In understanding violence as being communicative, the process of radicalization we have just sketched out reveals war or violence, as a representation of antagonism. This is nowhere more visible than in the writings and statements of terrorist groups. In the case of West Germany, we are fortunate in that Ulrike Meinhof, being konkret’s columnist[58], provides us with a wealth of writings from both before and during her underground activity, enabling us to palpably sense the discussion or incentives that ignited her participation. Meinhof’s quest for more influential political communication can be felt in her 1967 article “Napalm and Pudding”[59] in which she applauds the ability of the German kommunes[60] to use alternative protest methods to attract media attention. Thus, as she says, counters “the conspiracy of silence that oppositional activity in the Federal Republic is usually met with.”[61] The following year, her article “Setting Fire to Department Stores” not only marked the beginning of her formal interest in the activities of Andreas Baader and Gudrun Ensslin, but also her support for specific forms of law breaking in the aim of conveying a political message. As she put it: “The law that gets broken when department stores are set on fire is not a law that protects people.
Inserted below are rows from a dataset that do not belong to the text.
Lemma failed_task_is_reported_witness :
  get_task_status "t1"
    (snd (process_task "https://example.com/sitemap.xml" "t1" refused_run
            submitted_world))
  = (Ok (JsonResponse
           {[ "status" := VStr "error"; "error" := VStr "Connection refused" ]} 200),
     snd (process_task "https://example.com/sitemap.xml" "t1" refused_run
            submitted_world))
  ∧ download_task_file "t1"
      (snd (process_task "https://example.com/sitemap.xml" "t1" refused_run
              submitted_world))
    = (Ok (JsonResponse {[ "error" := VStr "File not ready or task not found" ]} 404),
       snd (process_task "https://example.com/sitemap.xml" "t1" refused_run
              submitted_world)).
Proof.
  apply (failed_task_is_reported "https://example.com/sitemap.xml" "t1"
           refused_run submitted_world (Exn "ConnectionError" "Connection refused")).
  reflexivity.
Defined.

Lemma clean_sitemap_url_ignores_padding_witness :
  clean_sitemap_url sample_normalize_url ("  " ++ "example.com/sitemap.xml" ++ " ")
  = clean_sitemap_url sample_normalize_url "example.com/sitemap.xml"
  ∧ ∀ e, clean_sitemap_url sample_normalize_url "example.com/sitemap.xml" = Raise e →
         e = ValidationError "Please enter a valid sitemap URL.".
Proof.
  apply (clean_sitemap_url_ignores_padding sample_normalize_url
           "  " "example.com/sitemap.xml" " "); reflexivity.
Defined.

Lemma form_view_without_submission_witness :
  seo_head_checker sample_json_loads sample_normalize_url sample_field_clean
    sample_response_json get_request ∅ "t1" empty_world
  = (Ok (mkPage "projects/seo_head_checker.html" (FormOnly UnboundForm)), empty_world)
  ∧ seo_head_checker sample_json_loads sample_normalize_url sample_field_clean
      sample_response_json sample_request blank_post "t1" empty_world
    = (Ok (mkPage "projects/seo_head_checker.html" (FormOnly (BoundForm blank_post))),
       empty_world).
Proof.
  split.
  - apply (proj1 (form_view_without_submission sample_json_loads sample_normalize_url
                    sample_field_clean sample_response_json
                    get_request ∅ "t1" empty_world)).
    discriminate.
  - apply (proj2 (form_view_without_submission sample_json_loads sample_normalize_url
                    sample_field_clean sample_response_json
                    sample_request blank_post "t1" empty_world)).
    + reflexivity.
    + left. eexists. reflexivity.
Defined.

Lemma form_view_after_acceptance_witness :
  ∃ page w',
    seo_head_checker sample_json_loads sample_normalize_url sample_field_clean
      missing_response_json sample_request sample_post "t1" empty_world
    = (Ok page, w')
    ∧ pool w' = (pool empty_world ++ [mkJob "t1" "https://example.com/sitemap.xml"])%list
    ∧ cache w' !! "t1" = Some (mkEntry pending_record (now empty_world + 1800))
    ∧ (∀ d, missing_response_json (JsonResponse {[ "task_id" := VStr "t1" ]} 202) = Ok d →
            context page = WithTask (BoundForm sample_post) (d !! "task_id"))
    ∧ (∀ e, missing_response_json (JsonResponse {[ "task_id" := VStr "t1" ]} 202)
            = Raise e →
            context page = WithError (BoundForm sample_post) (VStr (str e))).
Proof.
  apply (form_view_after_acceptance sample_json_loads sample_normalize_url
           sample_field_clean missing_response_json
           sample_request sample_post "t1" empty_world
           "https://example.com/sitemap.xml"); reflexivity.
Defined.


(** As long as the job of a task waits in the pool, the record of the
    task is never completed or error: a status query then shows pending or
    processing, or finds nothing. *)
Theorem pooled_task_is_not_terminal
    (json_loads : string → PyResult Json) (normalize_url : Json → PyResult string)
    (w : World) (j : Job) (rec : gmap string Val) :
  reachable json_loads normalize_url w →
  j ∈ pool w →
  live (cache w) (now w) (job_id j) = Some rec →
  (status_of rec = Some Pending ∨ status_of rec = Some Processing)
  ∧ get_task_status (job_id j) w = (Ok (JsonResponse rec 200), w)
  ∧ download_task_file (job_id j) w
    = (Ok (JsonResponse {[ "error" := VStr "File not ready or task not found" ]} 404), w).
Proof.
  intros Hreach Hj Hl.
  pose proof (reachable_inv _ _ _ Hreach) as HI.
  pose proof Hl as Hl'.
  apply live_Some in Hl' as (e & Hc & _ & <-).
  destruct (inv_status w HI (job_id j) e Hc) as [s Hs].
  assert (terminal s = false) as Ht.
  { destruct (terminal s) eqn:Ht; [|done]. exfalso.
    eapply (inv_terminal w HI (job_id j) e s); [done..|].
    apply list_elem_of_fmap. eauto. }
  split; [|split].
  - rewrite Hs. destruct s; cbn in Ht; auto; done.
  - apply get_task_status_found; [done|]. intros Hempty.
    rewrite Hempty, status_of_empty in Hs. done.
  - apply download_not_ready. intros rec'. rewrite Hl. intros [= <-] Hcompleted.
    apply status_of_completed_field in Hcompleted.
    rewrite Hs in Hcompleted. injection Hcompleted as ->. done.
Qed.

Lemma pooled_task_is_not_terminal_witness :
  (status_of pending_record = Some Pending ∨ status_of pending_record = Some Processing)
  ∧ get_task_status "t1" submitted_world
    = (Ok (JsonResponse pending_record 200), submitted_world)
  ∧ download_task_file "t1" submitted_world
    = (Ok (JsonResponse {[ "error" := VStr "File not ready or task not found" ]} 404),
       submitted_world).
Proof.
  apply (pooled_task_is_not_terminal sample_json_loads sample_normalize_url
           submitted_world sample_job pending_record).
  - exact submitted_world_reachable.
  - vm_compute. apply list_elem_of_here.
  - vm_compute. reflexivity.
Defined.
It is law that protects property.”[62] Moreover, her discussion on the use of violence is then seen in her article “From Protest to Resistance”, where she claims: “The students are not rehearsing for a rebellion, they are engaging in resistance”, highlighting the fact that “violence, physical violence was deployed”, in response to the attack on Rudi Dutschke.[63] The final step of this radicalization, embracing the practices tentatively examined here, can be found in her later statements, such as the following one released while she was imprisoned in 1974: “we delight in the death of every cop who gets killed or has ever been killed, and anyone in prison who has tricked and killed the pigs is our brother, sister, comrade, friend – one of us.”[64] This language effectively removes any conceptual space between the terrorist group and the rest of society, the us and them. This use of language is not unique to the RAF. It presents conflict as a situation of war by employing a language characterized “not only by military vocabulary but by structures of conflict.”[65]
Within ETA, the theoretical input of the tercermundistas, like Federico Krutwig, had a similar effect[66]. Drawing extensively upon the experiences of liberation movements in the third-world, Krutwig introduced concepts such as guerrilla and war of national liberation within ETA’s discourse[67], emphasizing the warring stance adopted by the group. Also at play in this process is Euskera, which, within ETA, replaced “the two main pillars of Basque identity – race and religion”[68]. Language then, as the defining factor of the Basque people, acted as a dividing force. Nowhere is this put more clearly than in Clark’s work:
Language serves the purpose of stimulating conflict by sharpening the divisions between the combatants. Language serves to perpetuate struggle by transmitting the conflict from one generation to another.[69]
Language has, thus, gone hand in hand with the warring discourse adopted by ETA to explain its use of violence: “radical Basque nationalists have created an explanatory world-view with a great interpretive extension.”[70] In these ways, both ETA and the RAF have adopted discourses that seek to highlight the legitimacy of their recourse to violence[71] in a state of accrued conflict of which they liken to war.
The antimouvement’s third dimension, totality, asserts that the antimouvement no longer aims to alter a given status quo, but instead entirely topples the existing system in favour of an ideal – for example, Wieviorka speaks of “basculer dans un au-delà […] plus ou moins élaborée”[72][73]. This is accompanied by a resurgence of myths associated with this ideal[74]. Many revolutionary theorists have called for the complete alteration of the status quo. We will focus here on Franz Fanon, as he was highly influential for both terrorist groups.
Within ETA, Fanon’s works greatly inspired the tercermundistas[75], and the RAF, in light of its supposed anti-imperialist support for a variety of third world states[76], also drew extensively on his work[77]. In effect, Fanon’s revolutionary framework is entirely consistent with the principle of totality. Fanon says:
l’acteur contestataire entend non pas développer son combat à l’intérieur d’une relation avec un adversaire, mais s’en séparer, lorsque la figure de l’adversaire laisse la place à celle de l’ennemi, alors, la violence peut définir une dimension incontournable de l’action.”[78][79]
Fanon’s work, therefore, ties in well with the view of violence as being necessary and justified: the original violence is that delivered by the oppressor, giving way to that of the liberation movement[80]. This group, as we have already claimed, does not seek reform, but rather a complete break with its position as a subject[81]. As Sartre puts it in the preface of Fanon’s The Wretched of the Earth:
The rebel’s weapon is the proof of his humanity. For in the first days of the revolt you must kill: to shoot down a European is to kill two birds with one stone, to destroy an oppressor and the man he oppresses at the same time; the survivor, for the first time, feels a national soil under his foot.[82]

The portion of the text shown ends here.